Tak berselang lama Rara kembali turun ke bawah, dengan stelan baby doll berwarna biru laut dan jilbab putih.

"Hello keponakan Bu lek. How are you today?" sapa Rara yang langsung menghampiri sang keponakan yang sedang main mobil-mobilan, sambil mencium pipi tembemnya. Membuat bocah yang baru saja berumur 3 tahun itu menjerit kesal karena di cium sang Tante.

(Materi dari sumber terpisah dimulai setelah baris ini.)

(** * The Electrode application generator

    A shallow embedding of
    [packages/generator-electrode/generators/app/index.js]: the Yeoman
    generator that gathers a configuration from the existing
    [package.json], the command line, the files already in the destination
    and the interactive prompts, and then writes the manifest and the
    template trees.

    The embedding follows the phases of the generator ([initializing],
    [prompting.askFor], [prompting.askForGithubAccount], [default],
    [writing], [install], [end]) as functions on an explicit generator
    state.  JavaScript values are a small JSON-like datatype,
    objects are association lists in insertion order, and the library
    calls the generator makes ([_.merge], [_.defaultsDeep], [_.uniq],
    [_.pick], [_.isEmpty], ...) are modelled on that datatype. *)

From Stdlib Require Import String Ascii List ZArith Bool Arith Lia.
From Stdlib Require Import Permutation Sorted DecimalString DecimalNat.
Import ListNotations.

Local Open Scope string_scope.
Local Open Scope list_scope.

Set Warnings "-register-all".

(** ** JavaScript values *)

Module JS.

(** The values a parsed JSON document and the generator's own records can
    hold.  [VUndef] is [undefined]; numbers are the integers ([NaN] and
    fractions do not occur in the fields the generator inspects).  A
    string is the list of its code units, one character of [string] per
    code unit: the strings held are those whose code units are below
    256.  An object keeps its properties in insertion order. *)
Inductive value : Type :=
| VUndef : value
| VNull : value
| VBool : bool -> value
| VNum : Z -> value
| VStr : string -> value
| VArr : list value -> value
| VObj : list (string * value) -> value.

"Heleh. Gaya-mu, Dek, kebanyakan gaya banget. Lidah kesleo baru tahu rasa," ejek Fitria, kemudian memasukkan satu sendok penuh nasi ke mulutnya.

Rara menggelengkan kepalanya heran, saat melihat kelakuan sang kakak yang asik menghabiskan makanan untuk Raffa.

"Kamu itu lho Mbak, gimana enggak tambah gendut kalo jatah makan Raffa aja Mbak yang abisin."

"Biarin. Kok situ yang repot."

Rara mengelengkan kepalanya heran, kemudian memilih menyandarkan tubuhnya di atas sofa, sambil memainkan ponselnya.

"Mbak Sasti belum pulang, Mbak?" tanya Rara melirik Fitria sebentar, kemudian kembali memfokuskan diri dengan ponselnya.

"Belum. Katanya sih mau menetap di sana."

"Serius?"

Fitria mengangkat kedua bahunya, kemudian bergegas menuju dapur, untuk mencuci bekas mangkuk Raffa.

"Assamualaikum!"

"Wallaikumsalam!"

Rara menoleh ke asal suara, dan menemukan Dewi, Bunda Rara. Buru-buru ia bangkit dari sofa, menghampiri Dewi, lalu mencium punggung tangan sang Bunda.

"Dari mana, Bun, kok rapi bener. Abis pengajian?" tanya Rara, meneliti pakaian yang dikenakan sang Bunda yang terkesan rapi.

Dewi mengeleng, "Bukan. Abis jenguk orang sakit bareng ibu-ibu komplek. Kamu baru nyampe?"

"Udah lumayan agak tadi kok."

"Udah makan?"

Rara mengeleng, "Nanti aja bareng Ayah." Kemudian kembali mendudukkan pantatnya di atas sofa, sambil memainkan ponselnya yang sempat ditaruh di atas meja.

Dewi mengangguk paham, kemudian berjalan ke lantai atas. "Ya udah, Bunda naik ke atas dulu. Mau mandi, gerah."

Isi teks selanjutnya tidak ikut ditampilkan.